- [Exercise goal] Retype, word for word, only the lines from the one with "assert (∀ v, (v" through the last line of the data below.

Data excerpts
..........

Lemma valid_limits_accepted role l : Limits_Validate l = Ok tt → is_Some (limit_statements role (limit_settings l) limit_keys).
Proof.
  unfold Limits_Validate. rewrite !guard_ok. intros (Hs & Hi & Hl & Ht & _). unfold timeout_ok in *.
  assert (∀ v, (v =? 0) || negb ((v <? 1000) || (86400000 <? v)) = true → settingValue (decimal v +:+ "ms") = true) as Hv.
  { intros v H. apply settingValue_unit; [|by left]. lia. }
  assert (settingValue (if l_TempFileLimitKB l =? -1 then "-1" else decimal (l_TempFileLimitKB l) +:+ "kB") = true) as Hk.
  { destruct (l_TempFileLimitKB l =? -1) eqn:E; [done|]. apply settingValue_unit; [lia|by right]. }
  unfold limit_keys. cbn [limit_statements].
  replace (limit_settings l !! "statement_timeout") with (Some (decimal (l_StatementTimeoutMS l) +:+ "ms")) by reflexivity.
  replace (limit_settings l !! "idle_in_transaction_session_timeout")
    with (Some (decimal (l_IdleInTransactionMS l) +:+ "ms")) by reflexivity.
  replace (limit_settings l !! "temp_file_limit")
    with (Some (if l_TempFileLimitKB l =? -1 then "-1" else decimal (l_TempFileLimitKB l) +:+ "kB")) by reflexivity.
  replace (limit_settings l !! "lock_timeout") with (Some (decimal (l_LockTimeoutMS l) +:+ "ms")) by reflexivity.
  rewrite Hk, !Hv by done. eauto.
Qed.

..........

- [Written solution]
  assert (∀ v, (v =? 0) || negb ((v <? 1000) || (86400000 <? v)) = true → settingValue (decimal v +:+ "ms") = true) as Hv.
  { intros v H. apply settingValue_unit; [|by left]. lia. }
  assert (settingValue (if l_TempFileLimitKB l =? -1 then "-1" else decimal (l_TempFileLimitKB l) +:+ "kB") = true) as Hk.
  { destruct (l_TempFileLimitKB l =? -1) eqn:E; [done|]. apply settingValue_unit; [lia|by right]. }
  unfold limit_keys. cbn [limit_statements].
  replace (limit_settings l !! "statement_timeout") with (Some (decimal (l_StatementTimeoutMS l) +:+ "ms")) by reflexivity.
  replace (limit_settings l !! "idle_in_transaction_session_timeout")
    with (Some (decimal (l_IdleInTransactionMS l) +:+ "ms")) by reflexivity.
  replace (limit_settings l !! "temp_file_limit")
    with (Some (if l_TempFileLimitKB l =? -1 then "-1" else decimal (l_TempFileLimitKB l) +:+ "kB")) by reflexivity.
  replace (limit_settings l !! "lock_timeout") with (Some (decimal (l_LockTimeoutMS l) +:+ "ms")) by reflexivity.
  rewrite Hk, !Hv by done. eauto.
Qed.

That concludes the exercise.